Fundamental Forex Trading Strategies are anchored on the principles derived from the factors that are considered purely fundamental that are essential in the dynamics of buying and selling currencies. Among the fundamental indicators that are constantly being considered are the statistics in relation to the macroeconomics and prevailing interest rates.
These strategies are considered to be really popular and are known for benefitting long-term traders who prefer to study the fundamental factors rather than dwelling on factors that are considered to be technical. Among the most popular fundamental forex trading strategies are discussed in this section.

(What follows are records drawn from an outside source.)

Lemma parseBody_ok raw f : parseBody raw = Ok f → profile_ok f.
Proof.
  unfold parseBody. intros E. reads E. injection E as <-. apply (sortedSet_elem _ _ _ _ _ _ _ (λ a, isTradeAccountAddress a = true)) in E7 as (_&Ho&No), E8 as (_&Hd&Nd); [|intros; by eapply account_valid_inv..].
  rewrite (instant_text _ G0) in G0. rewrite (instant_text _ G1) in G1. apply negb_true_iff, orb_false_iff in G2 as [Gl%Z.leb_gt Gh%Z.ltb_ge]. apply profile_integer_range in E11. apply or_refuse_Ok, policy_range in E12 as [Hp _].
  split; cbn [effectiveFrom expiresAt ownerAccounts sensitiveOwners delegateAccounts sensitiveDelegates assessmentMaxAgeSeconds f_delegation marketReference f_exposure f_activeOrders f_pairs f_action].
  - done.
  - split; [by apply No|]. split; [done|by apply subset_inv].
  - split; [by apply Nd|]. split; [done|by apply subset_inv].
  - done.
  - done.
  - intros m Em. eapply read_market_ok, control_inv; [exact E13|done].
  - intros e Ee. eapply read_exposure_policy_ok, control_inv; [exact E14|done].
  - intros o Eo. eapply read_order_policy_ok, control_inv; [exact E15|done].
  - apply andb_true_iff in G7 as [_ G7%bool_decide_eq_true]. split; [|split; [|done]].
    + intros ->. destruct x18; [done|]. cbn [read_items] in E20. reads E20. done.
    + eapply read_items_all; [|exact E20]. intros. by eapply parsePair_ok.
  - intros Em. rewrite Em in E21. by eapply dependencies_inv.
  - apply or_refuse_Ok, text_of_Some in E5. apply E5.
Qed.
Lemma profile_sound raw f : parseTradingRiskProfile raw = Ok f → profile_ok (f_body f).
Proof. unfold parseTradingRiskProfile. intros E. reads E. injection E as <-. by eapply parseBody_ok. Qed.
End Accepted.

Important Trading News Strategy
This strategy has been developed to trade according to what the Forex news and headlines has to say, probably to flee from risks or to operate under minimal risks and constraints. However, the usefulness of this fundamental forex trading strategy is only limited on the following types of press releases: United States Gross Domestic Product, decisions on the interest rates, and non-farm payroll data. Despite the fact that there are different kinds of available news pertaining to all other pairs of currencies, it is important to pay attention to those paired with the USD because these kinds of news prove to yield the best results.
The main features of this strategy are the following:
- It is never difficult to set up this strategy.
- All kinds of deals and trades will be anchored to the fundamental background.
- Many traders attest to the high success rate of this strategy.
- The volatility level is quite high and shifts can be observed in the event of important news releases.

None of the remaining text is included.